Abstract The present article deals with the Zonal Detached Eddy Simulation of the fan module of a modern turbofan engine. The fan module, tested at the AneCom facility, is equipped with rotating fan blades and stationary outlet guide vanes (OGV). The simulation was performed to capture the interaction of the turbulent fan wakes with the OGV walls. The final goal of this simulation is the prediction of the associated broadband noise, not adressed here. In this paper, only the aerodynamic aspects are treated. The simulation relies on a hybrid RANS/LES approach with a zonal strategy: the core airflow is treated in RANS while the bypass airflow is solved with the hybrid approach. Mesh criteria meeting both RANS/LES and acoustic requirements were fulfilled, leading to a mesh of 380 million cells. The simulation was performed during five revolutions and statistical convergence was reached.
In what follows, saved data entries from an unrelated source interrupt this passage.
(** the login handler tells an unknown user name from a wrong
    password: it answers [UserNotRegistered] exactly when no user has the
    name, and [PasswordError] exactly when users have the name but none
    with that password. *)
Theorem login_errors hash tok A username password now :
  truthy username = true -> truthy password = true ->
  (loginByPassword hash tok A username password now = inl UserNotRegistered <->
     Forall (λ u, u_username u ≠ username) (users A)) ∧
  (loginByPassword hash tok A username password now = inl PasswordError <->
     (∃ u, u ∈ users A ∧ u_username u = username) ∧
     Forall (λ u, u_username u = username -> u_password u ≠ hash password) (users A)).
Proof.
  intros Hu Hp. unfold loginByPassword. rewrite Hu, Hp. simpl.
  destruct (List.find (λ u, String.eqb (u_username u) username) (users A)) as [w|] eqn:E1.
  - apply find_some in E1 as [Hw Hwn%String.eqb_eq].
    destruct (List.find (λ u, _ && _) (users A)) eqn:E2; split; split; try done.
    + intros Hf. eapply Forall_forall in Hf; [|by apply list_elem_of_In]. done.
    + intros [_ Hf]. apply find_some in E2 as [Hin [Hn%String.eqb_eq Hpw%String.eqb_eq]%andb_prop].
      eapply Forall_forall in Hf; [|by apply list_elem_of_In]. by destruct (Hf Hn).
    + intros Hf. eapply Forall_forall in Hf; [|by apply list_elem_of_In]. done.
    + intros _. split; [exists w; split; [by apply list_elem_of_In|done]|].
      apply find_None_forall in E2. eapply Forall_impl; [exact E2|]. intros u Hu' Hn.
      cbv beta in Hu'. rewrite Hn, String.eqb_refl in Hu'. simpl in Hu'. by apply String.eqb_neq in Hu'.
  - split; split; try done.
    + intros _. apply find_None_forall in E1. eapply Forall_impl; [exact E1|]. intros u Hu'. by apply String.eqb_neq.
    + intros [(u & Hin & Hn) _]. apply find_None_forall in E1. eapply Forall_forall in E1; [|done].
      rewrite Hn, String.eqb_refl in E1. done.
Qed.

(** a page of [getBill] holds bills of the caller in the date range,
    newest first, at most [pageSize] of them, and the pages [1..k] one after
    the other are the first [k * pageSize] of all those bills, newest
    first. *)
Theorem getBill_pages A uid pageSize s e k :
  (∀ n, Forall (bill_where uid s e) (bp_data (getBill A uid n pageSize s e)) ∧
        Sorted bill_newer (bp_data (getBill A uid n pageSize s e)) ∧
        length (bp_data (getBill A uid n pageSize s e)) <= pageSize) ∧
  concat (map (λ n, bp_data (getBill A uid (n + 1) pageSize s e)) (seq 0 k)) =
    take (k * pageSize) (merge_sort bill_newer (filter (bill_where uid s e) (bills A))).
Proof.
  split.
  - intros n. cbn [getBill bp_data]. split_and!.
    + apply Forall_forall. intros b Hb%elem_of_page.
      rewrite (merge_sort_Permutation _ _) in Hb. by apply list_elem_of_filter in Hb as [? _].
    + apply Sorted_take, Sorted_drop, Sorted_merge_sort. intros x y. unfold bill_newer. lia.
    + rewrite length_take. lia.
  - rewrite <- pages_concat. f_equal. apply map_ext_in. intros n _. cbn. do 2 f_equal. lia.
Qed.

(** after a registration, the register button's creates give the new
    user one app per example app, with the example's module graph. *)
Theorem register_creates_templates uid ids now S :
  apps_of S uid = [] -> length appTemplates <= length ids ->
  app_modules <$> apps_of (create_templates uid ids now appTemplates S) uid = FlowTypes.app_modules <$> appTemplates.
Proof.
  intros H0 Hids.
  assert (Hgen : ∀ ts ids S, Forall (λ t, FlowTypes.app_name t ≠ "") ts -> length ts <= length ids ->
            length (apps_of S uid) + length ts <= 50 ->
            app_modules <$> apps_of (create_templates uid ids now ts S) uid =
            (app_modules <$> apps_of S uid) ++ (FlowTypes.app_modules <$> ts)).
  { induction ts as [|t ts IH]; intros [|i ids'] S' Hn Hl Hc; cbn [create_templates length] in *; try lia; [by rewrite app_nil_r|by rewrite app_nil_r|].
    apply Forall_cons in Hn as [Hn Hns].
    cbv zeta. destruct (app_create uid i now (FlowTypes.app_name t) (Some (FlowTypes.app_avatar t)) (Some (FlowTypes.app_modules t)) S') as [err|[id' S'']] eqn:Hcr.
    - exfalso. revert Hcr. unfold app_create. rewrite bool_decide_false by done.
      rewrite app_count_apps_of, (proj2 (Nat.leb_gt _ _)) by lia. done.
    - apply apps_of_create in Hcr as (a & Ha & Hm). rewrite IH; [|done|lia|rewrite Ha, length_app; simpl; lia].
      rewrite Ha, fmap_app, <- app_assoc. simpl. by rewrite Hm. }
  rewrite Hgen; [by rewrite H0|repeat constructor; discriminate|done|rewrite H0; simpl; lia].
Qed.

(** a user name that is registered and a wrong password give
    [PasswordError]; a user name nobody has gives [UserNotRegistered]. *)
Example login_tells_names_apart :
  loginByPassword hash_sample token_sample accounts0 "alice@x.io" "guess" 0 = inl PasswordError ∧
  loginByPassword hash_sample token_sample accounts0 "mallory@x.io" "guess" 0 = inl UserNotRegistered.
Proof. split; reflexivity. Qed.

Lemma register_then_login_witness :
  match register hash_sample token_sample 100000 accounts0 "u2" "bob@x.io" "123456" "pw2" None 0 with
  | inr (A', (v, t)) => t = token_sample "u2" 0 ∧
      ∀ now', loginByPassword hash_sample token_sample A' "bob@x.io" "pw2" now' = inr (v, token_sample "u2" now')
  | inl _ => False
  end.
Proof.
  pose proof (register_then_login hash_sample token_sample 100000 accounts0 "u2" "bob@x.io" "123456" "pw2" None 0) as H.
  destruct (register _ _ _ _ _ _ _ _ _ _) as [e|[A' [v t]]] eqn:E; [vm_compute in E; discriminate|].
  apply (H A' v t); [apply (bool_decide_unpack _); vm_compute; reflexivity|reflexivity].
Defined.

Lemma register_ignores_code_witness :
  register hash_sample token_sample 100000 accounts0 "u2" "bob@x.io" "123456" "pw2" None 0 =
  register hash_sample token_sample 100000 accounts0 "u2" "bob@x.io" "000000" "pw2" None 0.
Proof. apply register_ignores_code; reflexivity. Defined.

Lemma register_usernames_unique_witness :
  match register hash_sample token_sample 100000 accounts0 "u2" "bob@x.io" "123456" "pw2" None 0 with
  | inr (A', _) => NoDup (u_username <$> users A')
  | inl _ => False
  end.
Proof.
  pose proof (register_usernames_unique hash_sample token_sample 100000 accounts0 "u2" "bob@x.io" "123456" "pw2" None 0) as H.
  destruct (register _ _ _ _ _ _ _ _ _ _) as [e|[A' r]] eqn:E; [vm_compute in E; discriminate|].
  apply (H A' r); [apply (bool_decide_unpack _); vm_compute; reflexivity|reflexivity].
Defined.

Lemma login_errors_witness :
  (loginByPassword hash_sample token_sample accounts0 "alice@x.io" "guess" 0 = inl UserNotRegistered <->
     Forall (λ u, u_username u ≠ "alice@x.io") (users accounts0)) ∧
  (loginByPassword hash_sample token_sample accounts0 "alice@x.io" "guess" 0 = inl PasswordError <->
     (∃ u, u ∈ users accounts0 ∧ u_username u = "alice@x.io") ∧
     Forall (λ u, u_username u = "alice@x.io" -> u_password u ≠ hash_sample "guess") (users accounts0)).
Proof. apply login_errors; reflexivity. Defined.

Lemma register_creates_templates_witness :
  app_modules <$> apps_of (create_templates "u2" ["a1"; "a2"; "a3"; "a4"] 0 appTemplates empty_store) "u2" =
  FlowTypes.app_modules <$> appTemplates.
Proof. apply register_creates_templates; [reflexivity|simpl; lia]. Defined.

End Account.
Example default_output_file :
  resolve_output_file (Sample.world true None (PostRaises "unreachable"))
    (parse_args (Sample.world true None (PostRaises "unreachable"))
       (Sample.direct "https://example.com?oob=ABC123"))
  = "qr_20240102_030405.png"%string.
Proof. reflexivity. Qed.

(* ===================================================================== *)
(** ** Invitation acquisition (specification, section 4.2) *)
(* ===================================================================== *)

(** The run of an API invocation whose POST raised [msg]. *)
Lemma main_post_failed (w : World) (cl : CommandLine) (msg : string) :
  let args := parse_args w cl in
  from_api args = true ->
  str_truthy (api_key args) = true ->
  create_invitation_from_api w (base_url args) (api_key args) (label args) =
    ([HttpPost (the_request args); Print ("Error creating invitation: " +:+ msg)],
     Exited 1) ->
  main w cl =
    (api_banner args
       ++ [HttpPost (the_request args); Print ("Error creating invitation: " +:+ msg)],
     Exited 1).
Proof.
  intros args Hapi Hkey Hcreate.
  apply main_exited. fold args. by rewrite get_invitation_url_api, Hcreate.
Qed.

(** C3, amended.  In API mode, when the POST raises a transport error or
    its answer has a status from 400 to 599, the script prints
    "Error creating invitation: ..." and ends with exit status 1, having
    issued that one POST and saved no image. *)
Theorem post_failure_is_fatal (w : World) (cl : CommandLine) :
  let args := parse_args w cl in
  from_api args = true ->
  str_truthy (api_key args) = true ->
  requests_installed w = true ->
  match post w (the_request args) with
  | PostRaises _ => True
  | PostReturns r => 400 <= status_code r < 600
  end ->
  (exists msg,
     main w cl =
       (api_banner args
          ++ [HttpPost (the_request args); Print ("Error creating invitation: " +:+ msg)],
        Exited 1))
  /\ network_failure (main w cl).
Proof.
  intros args Hapi Hkey Hreq Hpost.
  assert (exists msg,
     main w cl =
       (api_banner args
          ++ [HttpPost (the_request args); Print ("Error creating invitation: " +:+ msg)],
        Exited 1)) as [msg Hmain].
  { pose proof (create_invitation_from_api_cases w (base_url args) (api_key args)
                  (label args)) as Hcreate.
    rewrite Hreq in Hcreate. cbn zeta in Hcreate. fold (the_request args) in Hcreate.
    destruct (post w (the_request args)) as [msg | r].
    - exists msg. by apply main_post_failed.
    - assert (exists msg, http_error_msg r = Some msg) as [msg Hmsg].
      { unfold http_error_msg.
        destruct (Z.leb_spec 400 (status_code r)), (Z.ltb_spec (status_code r) 500),
          (Z.leb_spec 500 (status_code r)), (Z.ltb_spec (status_code r) 600);
          cbn; eauto; lia. }
      rewrite Hmsg in Hcreate. exists msg. by apply main_post_failed. }
  split; [by exists msg |].
  rewrite Hmain. repeat split; cbn; [| lia].
  exists msg. do 5 right. by left.
Qed.

Lemma post_failure_is_fatal_witness :
  network_failure
    (main (Sample.world true (Some "k"%string)
             (Sample.response 404 "Not Found" (JsonValue Sample.invitation)))
          Sample.api).
Proof.
  apply (post_failure_is_fatal
           (Sample.world true (Some "k"%string)
              (Sample.response 404 "Not Found" (JsonValue Sample.invitation)))
           Sample.api); [reflexivity | reflexivity | reflexivity | cbn; lia].
Defined.

(** C3 as the specification states it fails on a status that is neither
    2xx nor an error for [raise_for_status]: a 300 answer carrying an
    invitation is taken as a success and the image is saved. *)
Lemma status_300_is_not_a_network_failure :
  ~ post_failure_contract
      (Sample.world true (Some "k"%string)
         (Sample.response 300 "Multiple Choices" (JsonValue Sample.invitation)))
      Sample.api.
Proof.
  intros H.
  destruct H as (_ & _ & _ & Himages);
    [reflexivity | reflexivity | reflexivity | cbn; lia |].
  vm_compute in Himages. discriminate.
Qed.

(** The body of the POST has the six fields of the specification and no
    other. *)
Lemma invitation_payload_fields (lbl : string) :
  exists d : gmap string value,
    invitation_payload lbl = VDict d
    /\ d !! "label" = Some (VStr lbl)
    /\ d !! "goalCode" = Some (VStr "issue-vc")
    /\ d !! "goal" = Some (VStr "Issue Verifiable Credential")
    /\ d !! "handshake" = Some (VBool true)
    /\ d !! "handshakeProtocols" =
         Some (VList [VStr "https://didcomm.org/didexchange/1.x";
                      VStr "https://didcomm.org/connections/1.x"])
    /\ d !! "autoAcceptConnection" = Some (VBool true)
    /\ base.size d = 6%nat.
Proof. eexists. split; [reflexivity |]. repeat split. Qed.

(** C5, amended.  In API mode with an API key and the [requests] library
    installed, the run issues exactly one POST: to
    [{base_url}/didcomm/oob/create-invitation], with the header
    [authorization] set to the key, a timeout of 30 seconds and the
    six-field JSON body.  Without the library the run prints how to install
    it and ends with exit status 1 before any request. *)
Theorem one_post_in_api_mode (w : World) (cl : CommandLine) :
  let args := parse_args w cl in
  from_api args = true ->
  str_truthy (api_key args) = true ->
  (if requests_installed w
   then posts (trace (main w cl)) = [the_request args]
   else main w cl =
          (api_banner args
             ++ [Print "Error: requests package not installed.";
                 Print "Run: pip install requests"],
           Exited 1)
        /\ posts (trace (main w cl)) = [])
  /\ req_url (the_request args) = base_url args +:+ "/didcomm/oob/create-invitation"
  /\ req_headers (the_request args) !! "authorization" = Some (api_key args)
  /\ req_timeout (the_request args) = 30
  /\ exists d : gmap string value,
       req_json (the_request args) = VDict d
       /\ d !! "label" = Some (VStr (label args))
       /\ d !! "goalCode" = Some (VStr "issue-vc")
       /\ d !! "goal" = Some (VStr "Issue Verifiable Credential")
       /\ d !! "handshake" = Some (VBool true)
       /\ d !! "handshakeProtocols" =
            Some (VList [VStr "https://didcomm.org/didexchange/1.x";
                         VStr "https://didcomm.org/connections/1.x"])
       /\ d !! "autoAcceptConnection" = Some (VBool true)
       /\ base.size d = 6%nat.
Proof.
  intros args Hapi Hkey. split; [| repeat split].
  - pose proof (posts_main w cl) as Hposts. cbn zeta in Hposts. fold args in Hposts.
    rewrite Hapi, Hkey in Hposts. cbn [andb] in Hposts.
    destruct (requests_installed w) eqn:Hreq; [done |]. split; [| done].
    apply main_exited. fold args.
    by rewrite get_invitation_url_api, create_invitation_from_api_cases, Hreq.
  - apply invitation_payload_fields.
Qed.
(** * wyoming-cloud-streamer: the audio-streaming relay

    A shallow embedding of [wyoming_cloud_streamer/engines.py] and
    [wyoming_cloud_streamer/handler.py].

    - Python [bytes] are lists of [Byte.byte]; Python [int] is [Z].
    - Python [str] is [string]; its characters are the code points
      U+0000..U+00FF (the 8-bit characters of [Ascii]), on which
      [str.lower], [str.strip] and [str.splitlines] are written out.
    - An async generator is the finite list of the events it yields.
    - The upstream providers are data: the fragments a streaming call
      delivers (transport failures are outside the model).
    - A raised exception is a value [Exn] carried next to the events
      written so far. *)

From Stdlib Require Import Strings.Ascii Strings.String Strings.Byte.
From Stdlib Require Import ZArith List Bool Lia.
Import ListNotations.

Local Open Scope Z_scope.

(* ================================================================== *)
(** ** Bytes                                                            *)
(* ================================================================== *)

Module Bytes.

Definition bytes := list byte.

(** [buf[a:b]] for [0 <= a <= b]. *)
Definition slice (a b : nat) (buf : bytes) : bytes :=
  firstn (b - a) (skipn a buf).

(** [int.from_bytes(bs, "little", signed=False)]. *)
Fixpoint from_bytes_little (bs : bytes) : Z :=
  match bs with
  | [] => 0
  | b :: r => Z.of_N (Byte.to_N b) + 256 * from_bytes_little r
  end.

Fixpoint eqb (x y : bytes) : bool :=
  match x, y with
  | [], [] => true
  | a :: x', b :: y' => Byte.eqb a b && eqb x' y'
  | _, _ => false
  end.

(** Truth value of a [bytes] object: non-empty. *)
Definition truthy (b : bytes) : bool :=
  match b with [] => false | _ => true end.

Definition RIFF : bytes := [x52; x49; x46; x46].
Definition WAVE : bytes := [x57; x41; x56; x45].

(** The byte of [buf] at offset [i], as a number. *)
Definition byte_at (i : nat) (buf : bytes) : Z := Z.of_N (Byte.to_N (nth i buf x00)).

End Bytes.
Import Bytes.

(* ================================================================== *)
(** ** engines.py: audio format and adapter events                      *)
(* ================================================================== *)

Record AudioFormat := mkAudioFormat {
  rate : Z;       (* Hz *)
  width : Z;      (* bytes per sample *)
  channels : Z    (* 1 = mono, 2 = stereo *)
}.

(** The tuples [("format", AudioFormat)] and [("chunk", bytes)]. *)
Inductive AudioEvent :=
| Format (fmt : AudioFormat)
| Chunk (data : bytes).

Definition is_format (e : AudioEvent) : bool :=
  match e with Format _ => true | Chunk _ => false end.

Definition count_format (evs : list AudioEvent) : nat :=
  length (filter is_format evs).

Fixpoint chunk_payloads (evs : list AudioEvent) : list bytes :=
  match evs with
  | [] => []
  | Format _ :: r => chunk_payloads r
  | Chunk d :: r => d :: chunk_payloads r
  end.
Lemma policy_exec eps :
  compute_action_and_log_prob_t p state true eps =
  Ok (Tensor (imap (fun i s => squash_row half_range center
                                 (raw_row (fmu s) (fls s) (eps i))) state)
             (∅ ∪ graph (_delta_a p) ∪ graph (_central_a p)),
      Tensor (imap (fun i s => [sum_list_R (code_cells (fmu s) (fls s)
                                 (raw_row (fmu s) (fls s) (eps i)))]) state)
             {[ MuWeights; SigmaWeights ]}).
Proof.
  unfold compute_action_and_log_prob_t.
  rewrite distribution_exec. simpl. rewrite sample_exec.
  destruct Hshape as (_ & Hd & Hc & Hlen).
  assert (Hraw : forall i s, state !! i = Some s ->
            length (raw_row (fmu s) (fls s) (eps i)) = length half_range).
  { intros i s Hi. destruct (shape_rows i s Hi).
    rewrite length_raw_row; lia. }
  squash_steps Hd Hc Hraw.
  unfold Normal_log_prob. simpl.
  unfold torch_log, t_sub, t_div.
  erewrite t_check_imap.
  2:{ intros i s Hi. apply for_each_log. apply Forall_fmap, Forall_forall.
      intros x _. apply exp_pos. }
  simpl.
  erewrite t_binop_imap.
  2:{ intros i s Hi. apply bcast2_pure. destruct (shape_rows i s Hi).
      rewrite (Hraw i s Hi). lia. }
  simpl. rewrite !t_map_imap.
  erewrite t_binop_imap.
  2:{ intros i s Hi. destruct (shape_rows i s Hi). apply bcast2_div.
      - rewrite !length_fmap, length_zip_with, (Hraw i s Hi). lia.
      - rewrite <- !list_fmap_compose. apply Forall_fmap, Forall_forall.
        intros x _. simpl. pose proof (exp_pos x). nra. }
  simpl.
  erewrite t_binop_imap.
  2:{ intros i s Hi. destruct (shape_rows i s Hi). apply bcast2_pure.
      rewrite length_zip_with, !length_fmap, length_zip_with, (Hraw i s Hi). lia. }
  simpl. rewrite !t_map_imap.
  erewrite t_check_imap.
  2:{ intros i s Hi. apply for_each_log.
      rewrite <- list_fmap_compose. apply Forall_fmap, Forall_forall.
      intros x _. simpl. pose proof (tanh_bounds x). nra. }
  simpl.
  erewrite t_inplace_imap.
  2:{ intros i s Hi. destruct (shape_rows i s Hi). apply bcast_into_Forall2.
      apply Forall2_same_length_lookup_2; [|reflexivity].
      rewrite !length_fmap, length_zip_with, length_zip_with, !length_fmap,
        length_zip_with, (Hraw i s Hi). lia. }
  simpl. unfold sum_dim1_keepdim. simpl. rewrite map_imap.
  apply f_equal, f_equal2; [reflexivity|]. apply f_equal. set_solver.
Qed.
(** * The critical-issue detector of [critical_detector.py]

    A shallow embedding of [class CriticalIssueDetector]: the four threshold
    rules, [check_critical_issues], [generate_report] and
    [get_issue_history], followed by the properties of the detector that the
    specification states.

    Conventions of the embedding.
    - A naive [datetime] is the integer number of microseconds on the local
      wall clock since [datetime.min], the first instant of year 1; a
      [timedelta] is a signed number of microseconds.  Python represents the
      instants of the years 1 to 9999 and durations of up to 999999999 days
      in either direction; building another one raises [OverflowError].
    - [datetime.now()] is an effect: the world carries the wall clock as the
      function from "number of readings taken so far" to the instant shown,
      and every call of [datetime.now()] takes the next reading.  The source
      reads the clock once in every rule and once per logged issue, and so
      does the model.
    - Exceptions are values ([Raise]); the world reached when an exception
      leaves a method is kept, so that what the method had already changed
      can be stated.
    - Confidences are IEEE binary64 numbers, as Python floats are, and are
      compared with the primitive comparison; [0.7] and [0.9] below are the
      very doubles the Python literals denote.
    - The three derived quantities the source computes in floating point
      from integers ([total_seconds() / 60], [len(recent) * 0.7] and the
      negative percentage) are computed over the rationals; see the note at
      [minutes]. *)

From Stdlib Require Import List String Ascii Bool ZArith QArith Lia.
From Stdlib Require Import PrimFloat Uint63 SpecFloat FloatOps FloatAxioms.
From Stdlib Require Import DecimalString.
Import ListNotations.
(** * Feedback submission engine: the form component and its validation gate

    A shallow embedding of the customer feedback form
    ([FeedbackForm], [VoiceTextQuestion] and the campaign types) together
    with the properties of its validation gate, response accumulator,
    payload serialisation and submission life cycle.

    React state is modelled by explicit state passing: a component's
    [useState] cells form a record, every event handler is a function on
    that record, and the effects a handler issues (the [fetch] call, the
    [stopRecording] command sent through the recorder ref) are returned next
    to the new state. *)

From Stdlib Require Import ZArith String List Bool Lia DecimalString.
From Stdlib Require QArith_base.
From stdpp Require Import base option list gmap strings.
Import ListNotations.

Local Open Scope string_scope.

(** ** JavaScript values *)

Module JS.

(** The values stored under [Record<string, any>]: what a question input can
    hand to its [onChange]. Numbers are the integers the inputs produce. *)
Inductive JSValue : Type :=
| JUndefined
| JNull
| JBool (b : bool)
| JNum (n : Z)
| JStr (s : string).

(** [!s] on a string is true exactly for the empty string. *)
Definition truthy_string (s : string) : bool :=
  match s with
  | EmptyString => false
  | String _ _ => true
  end.

(** JavaScript truthiness: [undefined], [null], [false], [0] and [""] are
    falsy, everything else is truthy. *)
Definition truthy (v : JSValue) : bool :=
  match v with
  | JUndefined | JNull => false
  | JBool b => b
  | JNum n => negb (n =? 0)%Z
  | JStr s => truthy_string s
  end.

(** [number | null] read in a boolean position: [null] and [0] are falsy. *)
Definition truthy_number (n : option Z) : bool :=
  match n with
  | None => false
  | Some k => negb (k =? 0)%Z
  end.

(** [string | undefined] read in a boolean position. *)
Definition truthy_opt_string (s : option string) : bool :=
  match s with
  | None => false
  | Some t => truthy_string t
  end.

(** [boolean | undefined] read in a boolean position. *)
Definition truthy_opt_bool (b : option bool) : bool :=
  match b with
  | None => false
  | Some t => t
  end.

(** A [Blob] is opaque to the form; an object, hence always truthy. *)
Definition Blob : Type := list Byte.byte.

(** [obj[key]]: an absent own property reads [undefined]. Keys are assumed
    not to name a property of [Object.prototype]. *)
Definition get (obj : gmap string JSValue) (key : string) : JSValue :=
  default JUndefined (obj !! key).

(** [Object.keys(obj)]. *)
Definition Object_keys (obj : gmap string JSValue) : list string :=
  (map_to_list obj).*1.

(** [n.toString()] for an integer of magnitude below 10^21, where it is
    the decimal numeral; from 10^21 on JavaScript prints an exponent form,
    which is not modelled, so results are only used for integers in that
    range. *)
Definition toString (n : Z) : string :=
  NilZero.string_of_int (Z.to_int n).

#[global] Instance JSValue_eq_dec : EqDecision JSValue.
Proof. solve_decision. Defined.

(** The object [JSON.stringify(obj)] writes: the own properties of [obj]
    whose value is not [undefined] (those are left out of the text). *)
Definition stringified (obj : gmap string JSValue) : gmap string JSValue :=
  filter (fun kv => kv.2 <> JUndefined) obj.

End JS.

Export JS.

(** ** src/types/campaign.ts *)

Module CampaignTypes.

Record Scale : Type := {
  min : Z;
  max : Z;
  minLabel : option string;
  maxLabel : option string
}.

(** [type] is declared as the union ['nps' | 'text' | 'rating' |
    'multiple_choice' | 'yes_no'], but a campaign is data fetched at run
    time, and the form compares the field with [===] against strings; it is
    kept as the string it is. *)
Record CampaignQuestion : Type := {
  q_id : string;
  q_type : string;
  q_text : string;
  required : bool;
  options : option (list string);
  scale : option Scale
}.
Inspections of the flow-fields highlight a consistent behaviour of the shielding function (border between RANS and LES solving areas) around the blade walls, at the trailing-edge and in the tip gap flow areas. Comparisons with performance and hot-wire measurements are also presented. Aerodynamic performance and radial evolution of averaged velocities on a plane in-between the fan and the OGV are well retrieved, both in shape and levels. For the turbulent quantities, the shape of the radial profiles are close to the measurements, with much better accuracy in the upper region compared to the RANS solution.